Problem requirements >> Each line below from the one containing "assert (Hf : f" through the one containing "s1 = Some s' /\" is to be given again exactly, and no line outside that span.

[Start of section]

Lemma on_feedback_statistics {W} `{Transport W} addr (s s' : LoopState W) c :
  statistics_pending s = true -> on_feedback addr s c = (s', Continue) ->
  statistics_pending s' = true /\ statistics_deadline s' = statistics_deadline s.
Proof.
  intros Hp Ho. unfold on_feedback in Ho. destruct (instant_now (world s)) as [w at_].
  destruct (process_feedback c at_ _ _) as [[ss ch] p].
  set (s0 := _ <| streams := ss |> <| events := ch |>) in Ho.
  destruct (advance_watchdogs_statistics s0 p) as [Hw1 Hw2].
  destruct (flush_statistics addr (advance_watchdogs s0 p)) as [H1 H2].
  destruct (flush_queued_packets addr _) as [s1 [u|e|]]; [|done..]. cbn [fst] in *.
  rewrite Hw1 in H1. rewrite Hw2 in H2. cbn in H1, H2. rewrite Hp in H1.
  injection Ho as <-. destruct (bool_decide _); [done|].
  destruct (trigger_statistics_pending s1 H1) as [H3 H4]. by rewrite H3, H4.
Qed.

Lemma report_stream_statistics {W} `{Transport W} addr t op (s : LoopState W) :
  statistics_pending (fst (report_stream addr t op s)) = statistics_pending s /\
  statistics_deadline (fst (report_stream addr t op s)) = statistics_deadline s.
Proof.
  unfold report_stream. destruct (get_stream t (streams s)); [|done].
  by destruct (send_sender_report _ _ _ _) as [[? ?] ?].
Qed.

(** The statistics debounce cannot be starved: once an update is pending,
    no command, datagram or tick cancels it or moves its deadline, however
    many further changes occur; and when the timer fires the update is
    published and the next change arms the timer afresh. *)
Theorem statistics_debounce {W} `{Transport W} `{StreamCipher} addr (s s' : LoopState W) input :
  statistics_pending s = true -> handle addr s input = (s', Continue) ->
  match input with
  | StatisticsTimer =>
    statistics_pending s' = false /\ statistics_trigger_count s' = 0 /\
    events s' = emit_nonterminal (events s) (StatisticsUpdated (session_statistics (streams s)))
  | _ => statistics_pending s' = true /\ statistics_deadline s' = statistics_deadline s
  end.
Proof.
  intros Hp Hh. destruct input as [c| |r| | |]; cbn [handle] in Hh.
  - destruct c as [[t frame| |d|]|]; cbn [on_command] in Hh; try done.
    + assert (He : let s1 := fst (on_enqueue s t frame) in
        statistics_pending s1 = statistics_pending s /\ statistics_deadline s1 = statistics_deadline s).
      { unfold on_enqueue. destruct (get_stream t (streams s)); [|done].
        by destruct (StreamState.enqueue_frame _ frame) as [st [id|e|]]. }
      destruct (on_enqueue s t frame) as [s1 [[flush publish] p]]. cbn in He. destruct He as [H1 H2].
      destruct p; [done|]. rewrite <- H2. eapply after_command_statistics; [by rewrite H1|done].
    + by eapply after_command_statistics in Hh.
    + unfold on_set_target_playout_delay in Hh. destruct (set_target_playout_delay _ d) as [ss r].
      by eapply after_command_statistics in Hh.
  - unfold on_burst_tick in Hh. destruct (flush_statistics addr s) as [H1 H2].
    destruct (flush_queued_packets addr s) as [s1 [u|e|]]; [|done..]. injection Hh as <-. cbn in *. by rewrite H1, H2.
  - destruct r as [e|[d a]]; cbn [on_received] in Hh; [destruct (decide _); [by injection Hh as <-|done]|].
    destruct (negb _); [by injection Hh as <-|].
    destruct (classify_packet d) as [[]| |]; try done; try (by injection Hh as <-).
    destruct (parse_compound d) as [c|e|]; [|by injection Hh as <-|done].
    destruct (contains_receiver_feedback c); [by eapply on_feedback_statistics|by injection Hh as <-].
  - unfold on_rtcp_tick in Hh.
    destruct (report_stream_statistics addr Audio "send audio RTCP Sender Report" s) as [H1 H2].
    destruct (report_stream addr Audio _ s) as [s1 [u|e|]]; [|done..].
    destruct (report_stream_statistics addr Video "send video RTCP Sender Report" s1) as [H3 H4].
    destruct (report_stream addr Video _ s1) as [s2 [u2|e|]]; [|done..]. injection Hh as <-.
    cbn [fst] in *. by rewrite H3, H1, H4, H2.
  - unfold on_statistics_timer in Hh. rewrite Hp in Hh. by injection Hh as <-.
  - unfold on_timeout_tick in Hh. destruct (timed_out (world s) _ _) as [[w1 d1] t1].
    destruct (timed_out _ _ _) as [[w2 d2] t2]. destruct (t1 || t2); [done|]. by injection Hh as <-.
Qed.

Lemma statistics_debounce_witness :
  exists s', @handle TestWorld _ xor_cipher demo_addr (trigger_statistics demo_loop) BurstTick = (s', Continue) /\
    statistics_pending s' = true /\
    statistics_deadline s' = statistics_deadline (trigger_statistics demo_loop).
Proof.
  destruct (@handle TestWorld _ xor_cipher demo_addr (trigger_statistics demo_loop) BurstTick) as [s' f] eqn:He.
  assert (Hf : f = Continue) by (apply (f_equal snd) in He; vm_compute in He; by symmetry). subst f.
  exists s'. split; [done|].
  apply (@statistics_debounce TestWorld _ xor_cipher demo_addr (trigger_statistics demo_loop) s' BurstTick); [reflexivity|exact He].
Defined.
Lemma frame_reaches_receiver_witness :
  exists s1 s' log packets,
    @handle TestWorld _ xor_cipher demo_addr demo_loop (Command (Some (EnqueueFrame Video demo_next))) = (s1, Continue) /\
    @burst_ticks TestWorld _ xor_cipher demo_addr demo_wait 1 s1 = Some s' /\
    tw_sent (world s') = map (fun p => (packet_data p, demo_addr)) log /\
    waiting demo_two ++ packets `sublist_of` log /\
    @receive_frame xor_cipher (crypto demo_two) (next_frame_id demo_two) packets = data demo_next.
Proof.
  destruct (@frame_reaches_receiver TestWorld _ _ _ _ _ xor_cipher xor_cipher_laws demo_addr (MkTestWorld 0 []) None
    (Some demo_two) [] demo_loop Video demo_two demo_next demo_wait 1) as (s1 & s' & log & packets & H1 & _ & H2 & _ & H3 & H4 & H5).
  - done.
  - intros st Hst. simplify_eq. apply demo_two_inv.
  - constructor.
  - done.
  - apply (bool_decide_eq_true_1 (acceptable demo_two demo_next)). vm_compute. reflexivity.
  - vm_compute. repeat constructor; discriminate.
  - vm_compute. reflexivity.
  - intros w. cbn. change BURST_INTERVAL with 10000000. split; [done|lia].
  - vm_compute. reflexivity.
  - exists s1, s', log, packets. auto.
Defined.
(* ===== verification/RedScreen.v ===== *)
(** * The red-screen program ([src/examples/red_screen.rs])

    The repository's own client of the crate: it casts one picture as an H.264
    stream.  Modelled here is the program from the OFFER on: the streaming loop,
    the task that reads the session's events beside it, and the teardown.  The
    program runs against the session of [Session] and the event loop of
    [EventLoop], not against a stand-in: a command of the program is an input of
    [handle], and what it gets back is the reply the loop queued.

    The H.264 encoder ([openh264]) is a third-party library: the class
    [H264Encoder] has the two calls the program makes, and [H264EncoderLaws]
    what the program relies on. *)

From stdpp Require Import strings.
From S2P Require Import Prelude Constants Time Errors Codec Frame SyncSource Crypto Rtp Rtcp Stream StreamFacts StreamSteps EventLoop EventLoopFacts EventLoopProps LoopStreams Offer Session NegotiationProps.

(** ** Pacing of key frames *)

Definition WIDTH : Z := 1920.
Definition HEIGHT : Z := 1080.
Definition FRAME_INTERVAL : Duration := from_millis 33.
Definition KEY_FRAME_INTERVAL : Z := 150.
Definition STARTUP_KEY_FRAME_INTERVAL : Z := 15.

Definition startup_key_frame_due (frame_index frames_acked : Z) : bool :=
  (frames_acked =? 0) && (frame_index mod STARTUP_KEY_FRAME_INTERVAL =? 0).

Definition should_throttle (under_pressure : bool) (frame_index frames_acked : Z) : bool :=
  under_pressure && negb (startup_key_frame_due frame_index frames_acked).

(** ** Errors *)

(** [Box<dyn std::error::Error>], by what was boxed. *)
Inductive AppError :=
| AppIo (e : IoError)
| AppSender (e : SenderError)
| AppEnqueue (e : EnqueueError)
| AppEncoder (message : string)
| AppTryFromInt
| AppMessage (message : string)
| AppControl (e : Error)
| AppFramerate (e : InvalidFramerate)
| AppResolution (e : InvalidResolution).

(** [?] in [main]: the error is boxed. *)
Definition boxed {E A} (f : E -> AppError) (r : Result E A) : Result AppError A :=
  match r with Ok a => Ok a | Err e => Err (f e) | Panic => Panic end.

(** ** The OFFER the program makes *)

(** [Offer::builder().video(..)], whose two [?] box the errors of the types. *)
Definition red_screen_builder : Result AppError OfferBuilder :=
  let? max_frame_rate := boxed AppFramerate (Framerate.new 30 1) in
  let? resolution := boxed AppResolution (Resolution.new (wrap_u32 WIDTH) (wrap_u32 HEIGHT)) in
  Ok (OfferBuilder.video Offer.builder
        (MkVideoConfig H264 5000000 max_frame_rate [resolution] (from_millis 400))).

(** ** The encoder *)

(** The frame types the program names, and the rest with their debug text. *)
Inductive FrameType := IDR | FrameI | FrameP | FrameSkip | FrameOther (text : string).

Class H264Encoder (E Yuv : Type) := {
  force_intra_frame : E -> E;
  encode : E -> Yuv -> E * (string + FrameType * bytes);
}.

(** What the program relies on: once asked for an intra frame, the encoder
    produces no frame that depends on an earlier one until it has made one; a
    skipped picture is not a frame; and a frame has bytes. *)
Class H264EncoderLaws (E Yuv : Type) `{H264Encoder E Yuv} := {
  intra_pending : E -> bool;
  force_intra_pending e : intra_pending (force_intra_frame e) = true;
  encode_law e yuv :
    match encode e yuv with
    | (e', inr (FrameSkip, _)) => intra_pending e = true -> intra_pending e' = true
    | (_, inr (FrameP, bits)) => intra_pending e = false /\ bits <> []
    | (_, inr (_, bits)) => bits <> []
    | _ => True
    end;
}.

(** ** The streaming loop *)

(** Where the loop is suspended: in the [select!], after the statistics have
    come back, after [send] has come back, or at its end. *)
Inductive Pc :=
| Waiting
| Measured (reply : option SessionStatistics)
| Sent (result : Result EnqueueError FrameId)
| Finished (result : Result AppError unit).

(** The locals of [main] while it streams, the session's event loop and, once
    that has returned, its result. *)
Record App (W E : Type) := MkApp {
  pc : Pc;
  frame_index : Z;
  needs_key_frame : bool;
  encoder : E;
  session : LoopState W;
  task : option (Result SenderError unit);
}.
Arguments MkApp {W E}.
Arguments pc {W E}.
Arguments frame_index {W E}.
Arguments needs_key_frame {W E}.
Arguments encoder {W E}.
Arguments session {W E}.
Arguments task {W E}.
#[export] Instance App_eta {W E} : Eta (App W E) := fun a =>
  MkApp (pc a) (frame_index a) (needs_key_frame a) (encoder a) (session a) (task a).

(** What can happen next: the frame timer, Ctrl-C (or a failure to wait for
    it), the loop's code going on after an [await], the event task taking the
    next event, an arm of the session's own loop, and time passing. *)
Inductive AppInput (W : Type) :=
| Tick
| CtrlC (result : IoError + unit)
| Resume
| TakeEvent
| Session (input : LoopInput)
| World (w : W).
Arguments Tick {W}.
Arguments CtrlC {W}.
Arguments Resume {W}.
Arguments TakeEvent {W}.
Arguments Session {W}.
Arguments World {W}.

(** A frame the encoder has produced, and what [send] said to it. *)
Definition Output : Type := FrameDependency * Result EnqueueError FrameId.

Section Program.
Context {W E Yuv : Type} `{Transport W} `{StreamCipher} `{H264Encoder E Yuv}.
Context (remote_address : SocketAddr) (yuv : Yuv) (timeline_origin : Instant).

(** One arm of the session's loop, while it runs. *)
Definition session_step (input : LoopInput) (a : App W E) : App W E :=
  match task a with
  | Some _ => a
  | None =>
    let '(s, flow) := handle remote_address (session a) input in
    let a := a <| session := s |> in
    match flow with
    | Continue => a
    | Return r => a <| task := Some r |>
    end
  end.

(** A command and its reply, [None] when the loop has ended or ends without
    one.  The caller waits: what the loop does before it takes the command is
    what it does before the call. *)
Definition call (c : StreamCommand) (a : App W E) : App W E * option Reply :=
  let a' := session_step (Command (Some c)) a in
  (a', drop (length (replies (session a))) (replies (session a')) !! 0%nat).

Definition stop (r : Result AppError unit) (a : App W E) : App W E := a <| pc := Finished r |>.

(** [frame_index += 1] and back to the [select!]; the increment is checked. *)
Definition next_tick (a : App W E) : App W E :=
  if u64_max <=? frame_index a then stop Panic a
  else a <| frame_index := frame_index a + 1 |> <| pc := Waiting |>.

Definition on_tick (a : App W E) : App W E :=
  let '(a, reply) := call Statistics a in
  a <| pc := Measured (match reply with Some (StatisticsReply s) => Some s | _ => None end) |>.

Definition send_frame (dep : FrameDependency) (bitstream : bytes) (a : App W E) : App W E * list Output :=
  if u32_max <? frame_index a then (stop (Err AppTryFromInt) a, []) else
  let ts := FRAME_INTERVAL * frame_index a in
  let frame := EncodedFrame.with_duration (EncodedFrame.new dep bitstream ts (timeline_origin + ts)) FRAME_INTERVAL in
  let '(a, reply) := call (EnqueueFrame Video frame) a in
  let result := snd (StreamHandle.send Video frame
    (match reply with Some (EnqueueReply r) => Some r | _ => None end)) in
  (a <| pc := Sent result |>, [(dep, result)]).

Definition encode_frame (a : App W E) : App W E * list Output :=
  let '(e, bitstream) := encode (encoder a) yuv in
  let a := a <| encoder := e |> in
  match bitstream with
  | inl message => (stop (Err (AppEncoder message)) a, [])
  | inr (frame_type, bits) =>
    match frame_type with
    | IDR | FrameI => send_frame KeyFrame bits a
    | FrameP => send_frame Delta bits a
    | FrameSkip => (next_tick a, [])
    | FrameOther text => (stop (Err (AppMessage ("unsupported OpenH264 frame type: " +:+ text))) a, [])
    end
  end.

Definition under_pressure (v : StreamStatistics) : bool :=
  negb (st_in_flight_frames v =? 0) &&
  (st_max_acceptable_in_flight_duration v <=? st_in_flight_media_duration v).

Definition on_statistics (reply : option SessionStatistics) (a : App W E) : App W E * list Output :=
  match SenderSession.statistics reply with
  | Err e => (stop (Err (AppSender e)) a, [])
  | Panic => (stop Panic a, [])
  | Ok statistics =>
    match ss_video statistics with
    | None => (stop (Err (AppMessage "video statistics disappeared")) a, [])
    | Some v =>
      let startup_key_frame := startup_key_frame_due (frame_index a) (st_frames_acked v) in
      if should_throttle (under_pressure v) (frame_index a) (st_frames_acked v) then (next_tick a, []) else
      let key_frame_requested := needs_key_frame a in
      let a := a <| needs_key_frame := false |> in
      let a := if startup_key_frame || key_frame_requested || (frame_index a mod KEY_FRAME_INTERVAL =? 0)
               then a <| encoder := force_intra_frame (encoder a) |> else a in
      encode_frame a
    end
  end.

Definition on_sent (result : Result EnqueueError FrameId) (a : App W E) : App W E :=
  match result with
  | Ok _ => next_tick a
  | Err ReachedIdSpanLimit => next_tick (a <| needs_key_frame := true |>)
  | Err error => stop (Err (AppEnqueue error)) a
  | Panic => stop Panic a
  end.

(** The event task: one event taken off the session's channel. *)
Definition take_event (a : App W E) : App W E :=
  match queued_events (events (session a)) with
  | [] => a
  | event :: rest =>
    let s := (session a) <| events := (events (session a)) <| queued_events := rest |> |> in
    let a := a <| session := s |> in
    match event with
    | NeedsKeyFrame _ => a <| needs_key_frame := true |>
    | _ => a
    end
  end.

(** One step.  Ctrl-C and the timer are looked at in the [select!] only. *)
Definition step (input : AppInput W) (a : App W E) : App W E * list Output :=
  match input, pc a with
  | Tick, Waiting => (on_tick a, [])
  | CtrlC (inl e), Waiting => (stop (Err (AppIo e)) a, [])
  | CtrlC (inr _), Waiting => (stop (Ok tt) a, [])
  | Resume, Measured reply => on_statistics reply a
  | Resume, Sent result => (on_sent result a, [])
  | TakeEvent, _ => (take_event a, [])
  | Session input, _ => (session_step input a, [])
  | World w, _ => (a <| session := (session a) <| world := w |> |>, [])
  | _, _ => (a, [])
  end.

(** The program on what happens to it, in order, and the frames it has handed
    to [send]. *)
Fixpoint run_app (inputs : list (AppInput W)) (a : App W E) : App W E * list Output :=
  match inputs with
  | [] => (a, [])
  | input :: inputs' =>
    let '(a, out) := step input a in
    let '(a, out') := run_app inputs' a in
    (a, out ++ out')
  end.

(** The state the loop starts in. *)
Definition start_app (w : W) (e : E) (sess : SenderSession) : Result AppError (App W E) :=
  match SenderSession.video sess with
  | None => Err (AppMessage "receiver rejected the video stream")
  | Some _ =>
    Ok (MkApp Waiting 0 true e (init w (audio_stream (started sess)) (video_stream (started sess))) None)
  end.

(** ** Teardown *)

(** What [main] returns: the session is shut down, the event task joined and
    the receiver application stopped and the connection closed, all of them
    whatever came before, and the first failure in this order is the result.
    [join_error] is the text of a task that panicked. *)
Definition finish (a : App W E) (join_error : string) (stream_result : Result AppError unit)
    (event_result : string + unit) (stop_result close_result : Result Error unit)
  : App W E * Result AppError unit :=
  let '(a, _) := call Shutdown a in
  let sender_result := SenderSession.shutdown
    (match task a with Some Panic | None => inl join_error | Some r => inr r end) in
  (a, let? _ := boxed AppSender sender_result in
      let? _ := stream_result in
      let? _ := map_err event_result AppMessage in
      let? _ := boxed AppControl stop_result in
      boxed AppControl close_result).
End Program.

[End of section]

Result of the exercise >>
  assert (Hf : f = Continue) by (apply (f_equal snd) in He; vm_compute in He; by symmetry). subst f.
  exists s'. split; [done|].
  apply (@statistics_debounce TestWorld _ xor_cipher demo_addr (trigger_statistics demo_loop) s' BurstTick); [reflexivity|exact He].
Defined.
Lemma frame_reaches_receiver_witness :
  exists s1 s' log packets,
    @handle TestWorld _ xor_cipher demo_addr demo_loop (Command (Some (EnqueueFrame Video demo_next))) = (s1, Continue) /\
    @burst_ticks TestWorld _ xor_cipher demo_addr demo_wait 1 s1 = Some s' /\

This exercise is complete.